Paul Gibson was in the stone outbuilding at the base of his garden, about to begin the autopsy of the half-decomposed body of a woman lying on the stone slab before him, when he looked up to see Alexi coming down the garden path toward him. A bird was singing sweetly from someplace out of sight, the morning sun bright and warm on her glorious hair, and she cradled a suspiciously shaped bundle of rags in her arms.

“What’s this, then?” he said as she drew up just outside the open door.

He watched in wonder as her face broke into a wide smile that stole his heart all over again. “Meet Miss Amelia Cox,” she said, shifting her hold on the bundle so that he could see the babe’s blithely sleeping face.

“Lord love us,” said Gibson, setting aside his knife with a clatter as he came from behind the granite slab. “However did you find her?”

“I kept thinking about what Devlin had said, about Miles going to Seven Dials after he saw Phoebe. So I went to the Haymarket and started walking to the northeast. The churchyard of St. Anne is right there. Turns out the vicar heard her screaming her head off while he was preparing for the funeral of one of his more important parishioners, and sent his housekeeper to see what the racket was. The woman’s daughter had just lost her own babe, so she was able to nurse Amelia.”

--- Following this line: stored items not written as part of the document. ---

(** ** What a fragment can reach *)

(** The walk stays inside the span of the fragment: [visit] is called at
    coordinates from the start of the walk up to [s_end] only. *)
Lemma walk_preserves_in_span {St : Type} (P : St → Prop)
    (visit : Z → ascii → ascii → St → St) (lo s_end : Z) :
  (∀ pos fr fa st, lo ≤ pos ≤ s_end → P st → P (visit pos fr fa st)) →
  ∀ paln1 paln2 ass_pos in_ref in_ass in_frag_v_ass in_frag_v_ref st,
    lo ≤ ass_pos ≤ s_end + 1 →
    P st →
    P (walk visit s_end paln1 paln2 ass_pos in_ref in_ass in_frag_v_ass
         in_frag_v_ref st).
Proof.
  intros Hvisit paln1.
  induction paln1 as [| c1 t1 IH];
    intros paln2 ass_pos in_ref in_ass fva fvr st Hpos Hst.
  - exact Hst.
  - destruct paln2 as [| c2 t2]; [exact Hst |]. cbn [walk].
    destruct (bool_decide (ass_pos ≠ s_end + 1)) eqn:Eend; [| exact Hst].
    apply bool_decide_eq_true in Eend. cbn [andb].
    destruct (_ && _); [| exact Hst].
    destruct (if cne c1 GAP then _ else _) as [in_ref' fvr'].
    destruct (if cne c2 GAP then _ else _) as [in_ass' fva'].
    apply IH.
    + destruct (cne c2 GAP); lia.
    + destruct (is_weakly_diagnostic c1 c2); [| exact Hst].
      apply Hvisit; [lia | exact Hst].
Qed.

Lemma seek_stops (target : Z) (aln1 aln2 : string) (index : Z) :
  ∃ i p1 p2, seek target aln1 aln2 index = (i, p1, p2) ∧
             (i = target ∨ columns p1 p2 = []).
Proof.
  revert aln2 index. induction aln1 as [| c1 t1 IH]; intros aln2 index.
  - exists index, EmptyString, aln2. split; [destruct aln2; reflexivity |].
    right. destruct aln2; reflexivity.
  - destruct aln2 as [| c2 t2].
    + exists index, (String c1 t1), EmptyString. split; [reflexivity |].
      right. reflexivity.
    + cbn [seek]. case_bool_decide as Ht; cbn [andb].
      * destruct (cne c1 NUL && cne c2 NUL) eqn:E.
        -- apply IH.
        -- eexists _, _, _. split; [reflexivity |]. right.
           cbn [columns]. rewrite E. reflexivity.
      * eexists _, _, _. split; [reflexivity |]. left.
        destruct (decide (index = target)) as [E | N]; [exact E | contradiction].
Qed.
(** * light-beaconchain-explorer: the epoch synchronizer and the slot page

    A shallow embedding of [indexer/synchronizer.go] (the background worker
    that walks epochs, fills the block cache and persists each epoch in one
    storage transaction) and of the request validation at the head of
    [handlers/slot.go].

    Conventions.
    - [uint64] values are integers in [Z]; every arithmetic operation of the
      source that can wrap is written with [u64].
    - A Go result pair [(ptr, err)] is a pair of options: [None] is [nil].
    - The worker is one sequential thread.  What reaches it from outside
      (chain-node replies, storage faults, the finalized head, a caller
      parking on the kill channel) is read from an [Env] record, one record
      per iteration of the worker loop.
    - [trace] lists, oldest first, the chain-node requests, the storage
      transaction operations, the sleeps and the log lines of the worker. *)

From Stdlib Require Import ZArith String Ascii List Bool Lia.
From stdpp Require Import base option list gmap.

Local Open Scope Z_scope.

(** ** Machine integers *)

Definition u64 (z : Z) : Z := z mod 2 ^ 64.

(** [int64(x)] for an [x : uint64]. *)
Definition toInt64 (z : Z) : Z := if z <? 2 ^ 63 then z else z - 2 ^ 64.

Definition bytes := list Byte.byte.

Module Indexer.

(** ** Data of the chain-node client (package rpctypes, fields used here) *)

Record BeaconBlockHeader := {
  msgSlot : Z;
  msgParentRoot : bytes;
}.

“Are you telling me Sedgewick abandoned his own child in a graveyard?”

“Yes.”

“Who would do something like that?” Reaching out, Gibson took the babe from her arms and held her close. Miss Amelia pursed her lips and cooed. Gibson laughed, but sobered quickly. “You had a real bounder for a da, little one,” he told her. “But everything is going to be all right now—for you and your poor mother both. I promise.”

“Sometimes miracles do happen,” said Alexi softly. “If we’re willing to try hard enough.”

He looked up to meet her gaze and saw there all her worry and hope and fear and, yes, love, glazing her beautiful brown eyes with unshed tears. And he felt humbled and shamed and, oddly, strong.

“You still willing to give your box-and-mirror trick a try with me?” he asked, his voice suddenly hoarse.

She sucked in a quick breath, her lips parting, her expression wary, as if she were afraid to believe what he was saying. “You mean it? Truly?”

Balancing the babe in the crook of one arm, he reached to loop his free elbow around the back of Alexi’s neck and draw her close enough that he could press his forehead against hers. “I mean it.” And then he said it again in case she still couldn’t quite believe him.

“I mean it.”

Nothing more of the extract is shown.